Unfortunately, your credit history and scores could still be at risk with this type of agreement. Depending on the terms of the bank’s hardship agreement, it may report negative information to the credit bureaus during the forbearance period.

How Do You Consolidate Credit Card Debt?

There are many ways you can consolidate credit card debt. The key is to get a single debt instrument that you can transfer all of your existing debt into. It could be a personal loan, a home equity loan, or even another credit card known as a "balance transfer card."

Be Persistent and Document Everything

If you want to negotiate with a credit card company, the process usually begins with a phone call. However, it may require long conversations with multiple people over days or weeks. Before you call, make sure you know exactly how much you owe, what your interest rate is, and any other important account details.

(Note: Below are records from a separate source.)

Definition gate_arguments : list text := [str "run"; str "--tier"; str "gate"].
Definition empty_world : World := mk_world 0 ∅.
Definition gate_run : World * Result run_result :=
  execute gate_host (str "macos") (str "aarch64") gate_arguments empty_world.
Definition ran_of (run : World * Result run_result) : run_result :=
  match run.2 with
  | Ok ran => ran
  | Err _ => Ran sample_record (sample_campaign Clean) (Report.mk [] State.Failed []) [] false
  end.
Definition gate_ran : run_result := ran_of gate_run.

Lemma empty_records_ok : records_ok (files empty_world).
Proof. intros r. by apply record_ok_empty. Qed.

Lemma gate_run_ok : gate_run.2 = Ok gate_ran ∧ ran_success gate_ran = true.
Proof. vm_compute. done. Qed.


Lemma gate_success_sound_witness :
  Campaign.tree_state (ran_campaign gate_ran) = Clean ∧
  ∃ es, journal_ok (files gate_run.1) (ran_record gate_ran) es ∧
    ∀ d, d ∈ required Tier.Gate →
      ∃ e, e ∈ es ∧ passed (SegmentDefinition.id d)
        (EvidenceIdentity.digest_of (Campaign.identity (ran_campaign gate_ran))) e.
Proof.
  apply (gate_success_sound gate_host (str "macos") (str "aarch64") gate_arguments empty_world
           gate_run.1 gate_ran (str "repository") false).
  - apply empty_records_ok.
  - vm_compute. reflexivity.
  - apply run_eq. apply gate_run_ok.
  - apply gate_run_ok.
Defined.

(** ** The command line *)

(** The options of a run, and how they are written. *)
Inductive run_option :=
| TierOption (t : Tier.t)
| TopicOption (topic : text)
| ResumeOption.

Definition option_words (o : run_option) : list text :=
  match o with
  | TierOption t => [str "--tier"; Tier.as_str t]
  | TopicOption topic => [str "--topic"; topic]
  | ResumeOption => [str "--resume"]
  end.

(** A later option replaces an earlier one. *)
Definition set_option (s : option Tier.t * text * bool) (o : run_option) :
  option Tier.t * text * bool :=
  let '(tier, topic, resume) := s in
  match o with
  | TierOption t => (Some t, topic, resume)
  | TopicOption x => (tier, x, resume)
  | ResumeOption => (tier, topic, true)
  end.

Lemma tier_parse_exact value t : Tier.parse value = Ok t ↔ value = Tier.as_str t.
Proof.
  unfold Tier.parse. split.
  - destruct (bool_decide_reflect (value = str "dev")) as [->|]; [by intros [= <-]|].
    destruct (bool_decide_reflect (value = str "gate")) as [->|]; [by intros [= <-] | done].
  - intros ->. by destruct t.
Qed.
(* ===== verification/Corpus.v ===== *)
(** * The specification's conformance corpus

    The 107 fixtures of [src/tests/fixtures/rp1-spec-v0.5.0], one list per directory, written
    out as [Fixtures] reads them; runs of one byte are written with their length. *)

From stdpp Require Import strings.
From S2P Require Export Fixtures.
From Stdlib Require Import Strings.Byte.
Local Open Scope Z_scope.

Import Fixtures.

#[local] Abbreviation hex := ProtocolTests.from_hex.

(** The payload of the widest frame: 00 to ff, again and again, 65516 bytes. *)
Definition counting : list byte :=
  take (Z.to_nat 65516)
    (concat (replicate (Z.to_nat 256) (seqZ 0 256 ≫= to_le_bytes 1))).

Definition correlation_fixtures : list fixture := [
  mk_fixture "correlation/duplicate-in-flight-id"%string (Some "server"%string) None None (Some [2])
    (Decode (hex "0001000000000000000000000200000000000000"))
    (Failed "protocol violation"%string "connection-fatal"%string None);
  mk_fixture "correlation/error-frame-with-the-reserved-id-and-a-fatal-class"%string (Some "client"%string) None None (Some [])
    (Decode (hex "000300000c0000000200000000000000000000000000"))
    (Success [Version_ 0;
        Kind_ 3;
        Flags_ 0;
        Code 12;
        Metadata_length 0;
        Payload_length 2;
        Request_id 0;
        Detail_length 0;
        Detail_bytes [];
        Text_ []]
      (Some 22) (Some 0));
  mk_fixture "correlation/error-frame-with-the-reserved-id-and-a-request-scoped-class"%string (Some "client"%string) None None None
    (Decode (hex "00030000040000000200000000000000000000000000"))
    (Failed "protocol violation"%string "connection-fatal"%string None);
  mk_fixture "correlation/partial-frame-retires-no-request"%string (Some "client"%string) None None (Some [11])
    (Decode (hex "0002000000000000000000000b000000000000"))
    (Incomplete 20);
  mk_fixture "correlation/request-frame-reusing-a-retired-id"%string (Some "server"%string) None None (Some [])
    (Decode (hex "0001000000000000000000000200000000000000"))
    (Failed "unsupported operation"%string "request-scoped"%string (Some 20));
  mk_fixture "correlation/request-frame-with-the-reserved-id"%string (Some "server"%string) None None None
    (Decode (hex "0001000000000000000000000000000000000000"))
    (Failed "protocol violation"%string "connection-fatal"%string None);
  mk_fixture "correlation/response-frame-with-the-reserved-id"%string (Some "client"%string) None None None
    (Decode (hex "0002000000000000000000000000000000000000"))
    (Failed "protocol violation"%string "connection-fatal"%string None);
  mk_fixture "correlation/response-matched-by-id-not-by-order"%string (Some "client"%string) None None (Some [6; 11])
    (Decode (hex "0002000000000000000000000b00000000000000"))
    (Success [Version_ 0;
        Kind_ 2;
        Flags_ 0;
        Code 0;
        Metadata_length 0;
        Payload_length 0;
        Request_id 11]
      (Some 20) (Some 11));
  mk_fixture "correlation/response-naming-an-id-not-in-flight"%string (Some "client"%string) None None (Some [1])
    (Decode (hex "0002000000000000000000000300000000000000"))
    (Failed "protocol violation"%string "connection-fatal"%string None);
  mk_fixture "correlation/second-terminal-frame-for-a-retired-id"%string (Some "client"%string) None None (Some [])
    (Decode (hex "0002000000000000000000000500000000000000"))
    (Failed "protocol violation"%string "connection-fatal"%string None)].

Definition errors_fixtures : list fixture := [
  mk_fixture "errors/detail-length-exceeds-the-payload"%string (Some "client"%string) None None None
    (Decode (hex "00030000030000000300000001000000000000000400aa"))
    (Failed "malformed request"%string "connection-fatal"%string None);
  mk_fixture "errors/detail-length-zero-with-text"%string (Some "client"%string) None None None
    (Decode (hex "00030000030000000d00000001000000000000000000756e737570706f72746564"))
    (Success [Version_ 0;
        Kind_ 3;
        Flags_ 0;
        Code 3;
        Metadata_length 0;
        Payload_length 13;
        Request_id 1;
        Detail_length 0;
        Detail_bytes [];
        Text_ (hex "756e737570706f72746564")]
      (Some 33) None);
  mk_fixture "errors/detail-length-zero-without-text"%string (Some "client"%string) None None None
    (Decode (hex "00030000030000000200000001000000000000000000"))
    (Success [Version_ 0;
        Kind_ 3;
        Flags_ 0;
        Code 3;
        Metadata_length 0;
        Payload_length 2;
        Request_id 1;
        Detail_length 0;
        Detail_bytes [];
        Text_ []]
      (Some 22) None);
  mk_fixture "errors/error-class-zero-refused"%string (Some "client"%string) None None None
    (Decode (hex "00030000000000000200000001000000000000000000"))
    (Failed "protocol violation"%string "connection-fatal"%string None);
  mk_fixture "errors/payload-shorter-than-the-detail-length-field"%string (Some "client"%string) None None None
    (Decode (hex "000300000300000001000000010000000000000000"))
    (Failed "malformed request"%string "connection-fatal"%string None);
  mk_fixture "errors/text-that-contradicts-the-class"%string (Some "client"%string) None None None
    (Decode (hex "000300000300000004000000010000000000000000006f6b"))
    (Success [Version_ 0;
        Kind_ 3;
        Flags_ 0;
        Code 3;
        Metadata_length 0;
        Payload_length 4;
        Request_id 1;
        Detail_length 0;
        Detail_bytes [];
        Text_ (hex "6f6b")]
      (Some 24) None);
  mk_fixture "errors/text-that-is-not-valid-utf8"%string (Some "client"%string) None None None
    (Decode (hex "00030000030000000500000001000000000000000000fffefd"))
    (Success [Version_ 0;
        Kind_ 3;
        Flags_ 0;
        Code 3;
        Metadata_length 0;
        Payload_length 5;
        Request_id 1;
        Detail_length 0;
        Detail_bytes [];
        Text_ (hex "fffefd")]
      (Some 25) None);
  mk_fixture "errors/the-highest-assigned-error-class"%string (Some "client"%string) None None None
    (Both (mk_outgoing 3 14 1 [] None None (Some []) (Some [])) (hex "000300000e0000000200000001000000000000000000"))
    (Success [Version_ 0;
        Kind_ 3;
        Flags_ 0;
        Code 14;
        Metadata_length 0;
        Payload_length 2;
        Request_id 1;
        Detail_length 0;
        Detail_bytes [];
        Text_ []]
      (Some 22) None);
  mk_fixture "errors/the-lowest-assigned-error-class"%string (Some "client"%string) None None None
    (Both (mk_outgoing 3 1 0 [] None None (Some []) (Some [])) (hex "00030000010000000200000000000000000000000000"))
    (Success [Version_ 0;
        Kind_ 3;
        Flags_ 0;
        Code 1;
        Metadata_length 0;
        Payload_length 2;
        Request_id 0;
        Detail_length 0;
        Detail_bytes [];
        Text_ []]
      (Some 22) None);
  mk_fixture "errors/unassigned-error-class-at-the-maximum-refused"%string (Some "client"%string) None None None
    (Decode (hex "00030000ffff00000200000001000000000000000000"))
    (Failed "protocol violation"%string "connection-fatal"%string None);
  mk_fixture "errors/unassigned-error-class-refused"%string (Some "client"%string) None None None
    (Decode (hex "00030000060000000200000001000000000000000000"))
    (Failed "protocol violation"%string "connection-fatal"%string None)].

Definition framing_fixtures : list fixture := [
  mk_fixture "framing/admission-order-direction-before-request-id"%string (Some "server"%string) None None None
    (Decode (hex "0002000000000000000000000000000000000000"))
    (Failed "protocol violation"%string "connection-fatal"%string None);
  mk_fixture "framing/admission-order-flags-before-metadata-size"%string (Some "server"%string) None None None
    (Decode (hex "0001010000008813000000000100000000000000"))
    (Failed "protocol violation"%string "connection-fatal"%string None);
  mk_fixture "framing/admission-order-size-before-flags"%string (Some "server"%string) None None None
    (Decode (hex "000101000000000040420f000100000000000000"))
    (Failed "resource limit"%string "connection-fatal"%string None);
  mk_fixture "framing/admission-order-version-before-size"%string (Some "server"%string) None None None
    (Decode (hex "010100000000000040420f000100000000000000"))
    (Failed "unsupported protocol version"%string "connection-fatal"%string None);
  mk_fixture "framing/incomplete-body-one-byte-short"%string (Some "server"%string) None None None
    (Decode (hex "0001000000000000040000000100000000000000aabbcc"))
    (Incomplete 24);
  mk_fixture "framing/incomplete-header-empty-buffer"%string None None None None
    (Decode [])
    (Incomplete 20);
  mk_fixture "framing/incomplete-header-one-byte-short"%string None None None None
    (Decode (hex "00010000000000000000000001000000000000"))
    (Incomplete 20);
  mk_fixture "framing/oversize-frame-refused-before-the-body-arrives"%string (Some "server"%string) None None None
    (Decode (hex "000100000000000040420f000100000000000000"))
    (Failed "resource limit"%string "connection-fatal"%string None);
  mk_fixture "framing/total-length-that-wraps-a-32-bit-computation"%string (Some "server"%string) None None None
    (Decode (hex "0001000000000000ffffffff0100000000000000"))
    (Failed "resource limit"%string "connection-fatal"%string None)].

Definition handshake_fixtures : list fixture := [
  mk_fixture "handshake/acceptance-names-unoffered-capability"%string (Some "client"%string) (Some "pre-negotiation"%string) None None
    (Decode (hex "00020000000000000e00000001000000000000000000000001000010010001000000"))
    (Failed "protocol violation"%string "connection-fatal"%string None);
  mk_fixture "handshake/capability-entry-with-a-value-ignored"%string (Some "server"%string) (Some "pre-negotiation"%string) None None
    (Decode (hex "00010000010000001000000001000000000000000000000000000100010007000200aabb"))
    (Success [Version_ 0;
        Kind_ 1;
        Flags_ 0;
        Code 1;
        Metadata_length 0;
        Payload_length 16;
        Request_id 1;
        Client_maximum_protocol_version 0;
        Client_minimum_protocol_version 0;
        Client_desired_maximum_frame_size 65536;
        Capability_count 1;
        Capability_entries [(7, (hex "aabb"))]]
      (Some 36) None);
  mk_fixture "handshake/duplicate-capability-id"%string (Some "server"%string) (Some "pre-negotiation"%string) None None
    (Decode (hex "0001000001000000120000000100000000000000000000000000010002000700000007000000"))
    (Failed "malformed request"%string "connection-fatal"%string None);
  mk_fixture "handshake/entries-do-not-fill-the-payload"%string (Some "server"%string) (Some "pre-negotiation"%string) None None
    (Decode (hex "00010000010000000a000000010000000000000000000000000001000100"))
    (Failed "malformed request"%string "connection-fatal"%string None);
  mk_fixture "handshake/negotiated-metadata-below-the-floor"%string (Some "client"%string) (Some "pre-negotiation"%string) None None
    (Decode (hex "00020000000000000a0000000100000000000000000000000100ff0f0000"))
    (Failed "malformed request"%string "connection-fatal"%string None);
  mk_fixture "handshake/negotiated-size-below-the-floor"%string (Some "client"%string) (Some "pre-negotiation"%string) None None
    (Decode (hex "00020000000000000a000000010000000000000000000004000000100000"))
    (Failed "malformed request"%string "connection-fatal"%string None);
  mk_fixture "handshake/negotiated-version-above-header-width"%string (Some "client"%string) (Some "pre-negotiation"%string) None None
    (Decode (hex "00020000000000000a000000010000000000000000010000010000100000"))
    (Failed "malformed request"%string "connection-fatal"%string None);
  mk_fixture "handshake/no-mutual-version"%string (Some "server"%string) (Some "pre-negotiation"%string) None None
    (Decode (hex "00010000010000000a000000010000000000000001000100000001000000"))
    (Failed "unsupported protocol version"%string "connection-fatal"%string None);
  mk_fixture "handshake/request-payload-shorter-than-its-head"%string (Some "server"%string) (Some "pre-negotiation"%string) None None
    (Decode (hex "0001000001000000090000000100000000000000000000000000010000"))
    (Failed "malformed request"%string "connection-fatal"%string None);
  mk_fixture "handshake/response-payload-shorter-than-its-head"%string (Some "client"%string) (Some "pre-negotiation"%string) None None
    (Decode (hex "0002000000000000090000000100000000000000000000000100001000"))
    (Failed "malformed request"%string "connection-fatal"%string None);
  mk_fixture "handshake/unassigned-capability-id-ignored"%string (Some "server"%string) (Some "pre-negotiation"%string) None None
    (Decode (hex "00010000010000000e00000001000000000000000000000000000100010007000000"))
    (Success [Version_ 0;
        Kind_ 1;
        Flags_ 0;
        Code 1;
        Metadata_length 0;
        Payload_length 14;
        Request_id 1;
        Client_maximum_protocol_version 0;
        Client_minimum_protocol_version 0;
        Client_desired_maximum_frame_size 65536;
        Capability_count 1;
        Capability_entries [(7, [])]]
      (Some 34) None);
  mk_fixture "handshake/valid-exchange-no-capabilities"%string (Some "client"%string) (Some "pre-negotiation"%string) None None
    (Decode (hex "00020000000000000a000000010000000000000000000000010000100000"))
    (Success [Version_ 0;
        Kind_ 2;
        Flags_ 0;
        Code 0;
        Metadata_length 0;
        Payload_length 10;
        Request_id 1;
        Negotiated_protocol_version 0;
        Negotiated_maximum_frame_size 65536;
        Negotiated_maximum_metadata_size 4096;
        Accepted_capability_count 0;
        Capability_entries []]
      (Some 30) None);
  mk_fixture "handshake/valid-exchange"%string (Some "server"%string) (Some "pre-negotiation"%string) None None
    (Decode (hex "00010000010000000a000000010000000000000000000000000001000000"))
    (Success [Version_ 0;
        Kind_ 1;
        Flags_ 0;
        Code 1;
        Metadata_length 0;
        Payload_length 10;
        Request_id 1;
        Client_maximum_protocol_version 0;
        Client_minimum_protocol_version 0;
        Client_desired_maximum_frame_size 65536;
        Capability_count 0;
        Capability_entries []]
      (Some 30) None);
  mk_fixture "handshake/version-range-maximum-below-minimum"%string (Some "server"%string) (Some "pre-negotiation"%string) None None
    (Decode (hex "00010000010000000a000000010000000000000000000100000001000000"))
    (Failed "malformed request"%string "connection-fatal"%string None)].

Ordinarily, you’ll need to explain that you’re hoping to work out a credit card debt negotiation so that you can make sure the credit card company gets some of its money back, even if it’s not the full amount, which is better than nothing. If you’re considering filing for bankruptcy, then also let the company know that, and tell them that you’d rather negotiate your debt repayment instead.

Don't give up if the first discussion doesn't go the way you'd like. These negotiations often happen over time. Be sure to document the details of every conversation you have and with whom you're having it.

If you do strike a deal, then be sure to get the terms of the settlement in writing to avoid future headaches and protect yourself.

As an alternative to pursuing a debt settlement with your credit card issuers, you could speak to a nonprofit credit counseling organization, which offers certified counselors trained in consumer credit, money and debt management, and budgeting. They help individuals create personalized plans to solve their debt problems and offer solid financial planning advice.

In addition, you might consider seeking assistance from a debt relief program. Pursuing debt settlement is a last resort because it involves stopping payments and working with a firm that holds that money in escrow while negotiating with your creditors to reach a settlement, which can take up to four years. Withholding payments from your creditors can seriously damage your credit score.

Ask for Help

Even though you don’t need to be an expert, sometimes it’s empowering to speak to a professional. If you decide to seek professional advice, look for an approved credit counselor. Most of these services are free and federally regulated. An accredited financial counselor or financial fitness coach can provide unbiased information to help you make a decision that best meets your needs.

Bottom Line

If you’re behind on your payments or have lost your income, speaking with your credit card provider is an important first step in managing your debt. By staying in communication with your creditor you can avoid additional fees and potentially protect your credit score. Knowing your options for renegotiating your credit debt and working with your creditor to develop a plan can set you on the path to bringing your credit card debt under control.